Tuesday, February 19, 2008 by Drew Rosielle MD ·
Tuesday, January 10, 2006
There are two more articles from December's Journal of Pain & Symptom Management that I wanted to highlight.
First, there's a brief piece about using propofol as an anti-emetic and sedative in palliative care. It's essentially a case series of 35 patients in a palliative care unit who received propofol over 10 years in Stockholm. I'm not going to make much of its use in palliative sedation--it seems to work, the authors show their dosing data, it's probably no more or less dangerous that palliative sedation with benzodiazepines or barbituates. What is more interesting is their use of it to treat refractory nausea/vomiting. They present experience from 13 patients whose nausea persisted despite most typical antiemetics being thrown at them. In only 3/13 was treatement limited by excessive sedation, and most of the rest had good control of nausea with propofol without dose-limiting sedation. Doses were generally less than 1mg/kg/hour, and the authors recommended starting at 0.5mg/kg/hour and titrating to effect. (Be warned: data was not collected prospectively or in an organized/standardized fashion for this case series--my overall take on this data is that it's proof of principle for propofol as an antiemetic but not much more).
Second, long acting octreotide is examined for malignant bowel obstruction for ovarian cancer. The findings aren't promising, but this study is so small and preliminary that really no conclusions can be drawn.

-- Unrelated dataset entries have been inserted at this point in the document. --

(** ** Epoch boundaries *)

Lemma check_parameters_spec expected parsed h bv pu pu' :
  check_parameters_v6 expected parsed h bv pu pu' = Ok tt <-> expected ⊆ parsed.
Proof.
  unfold check_parameters_v6. rewrite map_subseteq_spec. case_decide as Hf.
  - assert (expected ⊆ parsed) as Hsub.
    { apply map_subseteq_spec. intros k v Hk%elem_of_map_to_list. rewrite Forall_forall in Hf. exact (Hf _ Hk). }
    destruct (Nat.ltb_spec (size parsed) (size expected)) as [Hlt|_].
    + apply map_subseteq_size in Hsub. lia.
    + split; [|done]. intros _. by apply map_subseteq_spec.
  - split; [by destruct (size parsed <? size expected)%nat|]. intros Hs. destruct Hf. apply Forall_forall.
    intros [k v] Hk%elem_of_map_to_list. by apply Hs.
Qed.

Definition packed_entry (e : Z * Z) : extension_field := ((0, as_u8 e.1), i32_to_be_bytes e.2).

(** An entry of a table of the enum's parameters and [i32] values. *)
Definition entry_typed (e : Z * Z) : Prop := signed_id_to_parameter e.1 = Some e.1 /\ is_i32 e.2.

Lemma known_id id : signed_id_to_parameter id = Some id -> -128 <= id <= 127 /\ id <> 124.
Proof.
  intros E. assert (id ∈ [1; 2; 3; 4; 5; 6; 7; 8; 9; 121; 122; 123]) as Hin; [|set_unfold; lia].
  unfold signed_id_to_parameter in E. repeat case_match; try done; set_unfold; naive_solver.
Qed.

(** The fields the parameter parser looks at. *)
Definition param_field (f : extension_field) : Prop := f.1.1 = 0 /\ as_i8 f.1.2 <> 124.

Lemma parse_fields_filter fields acc :
  parse_parameter_fields fields acc = parse_parameter_fields (filter param_field fields) acc.
Proof.
  revert acc. induction fields as [|[[k0 k1] v] fields IH]; intros acc; [done|].
  cbn [parse_parameter_fields]. destruct (decide (param_field ((k0, k1), v))) as [Hp|Hp].
  - rewrite filter_cons_True by done. destruct Hp as [E Hne]. cbn in E, Hne. subst k0.
    cbn [parse_parameter_fields Z.eqb negb].
    destruct (as_i8 k1 =? 124); [by apply IH|]. destruct (negb (length v =? 4)%nat); [done|apply IH].
  - rewrite filter_cons_False by done. unfold param_field in Hp. cbn in Hp.
    destruct (Z.eqb_spec k0 0) as [->|]; cbn [negb]; [|apply IH].
    destruct (Z.eqb_spec (as_i8 k1) 124); [apply IH|]. by destruct Hp.
Qed.
Record GeneratedCandidate (Tx : Type) := mk_generated {
  g_block : CandidateBlock Tx;
  g_work : WorkMessage;
  g_invalid_txs : list (list Z);
}.
Arguments mk_generated {Tx}.
Arguments g_block {Tx}.
Arguments g_work {Tx}.
Arguments g_invalid_txs {Tx}.

Definition CONTEXT_HEADERS : nat := 9.

Definition context_window (parent : BlockHeader) (ancestors : list BlockHeader) : list BlockHeader :=
  parent :: take (CONTEXT_HEADERS - 1) ancestors.

Section Candidates.
Context {Tx Box RuleStatus : Type} `{SectionIO Tx} `{SigmaIO RuleStatus} `{TxPrinter Tx} `{ErgoTx Tx Box}.
Context `{TxInterp Tx Box} `{MinerLib Tx Box} `{MinerHeaders} `{PowScheme}.

(** The header the transactions run under; its id and roots are not set yet. *)
Definition upcoming_header (parent : BlockHeader) (version n_bits height timestamp : Z) (cfg : MinerConfig) : BlockHeader :=
  mk_block_header (mk_header version 0 (header_id parent) 0 0 timestamp n_bits height 0 (mc_votes cfg))
    (state_root parent) (mc_miner_pk cfg).

(** The header of a candidate under a miner's key, without its id. *)
Definition header_of (c : CandidateBlock Tx) (pk : list Z) : result MiningError BlockHeader :=
  match cb_transactions c with
  | [] => Err (AssemblyFailed "no transactions")
  | txs =>
      Ok (mk_block_header
            (mk_header (cb_version c) 0 (header_id (cb_parent c)) (from_be (ad_proofs_digest (ad_proof_bytes c)))
               (from_be (transactions_root txs (cb_version c))) (cb_timestamp c) (cb_n_bits c)
               (add_u32 (height (cb_parent c)) 1) (from_be (section_extension_root (cb_extension c))) (cb_votes c))
            (cb_state_root c) pk)
  end.

Definition with_id (h : BlockHeader) (id : id32) : BlockHeader :=
  mk_block_header
    (mk_header (Header.version h) id (parent_id h) (ad_proofs_root h) (transaction_root h) (timestamp h) (n_bits h)
       (height h) (extension_root h) (header_votes h))
    (state_root h) (miner_pk h).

This was a pilot trial on 13 people with advanced ovarian cancer and bowel obstruction (however, 5 of them didn't evidence of bowel obstruction when imaged!) who were ineligible for surgery. They received the "depo" form of octreotide. Results were a complete wash--over half had no evidence of response. 3 patients did remain on it for more than 8 months leading the authors to remark about its "safety and tolerability," which is swell, but "efficacy" is important also. The study is so small, and the patient population probably poorly chosen, that by no means can long acting octreotide be written off, although its use currently can't be endorsed outside of a trial either, especially when there's at least some decent, positive data for short acting octreotide.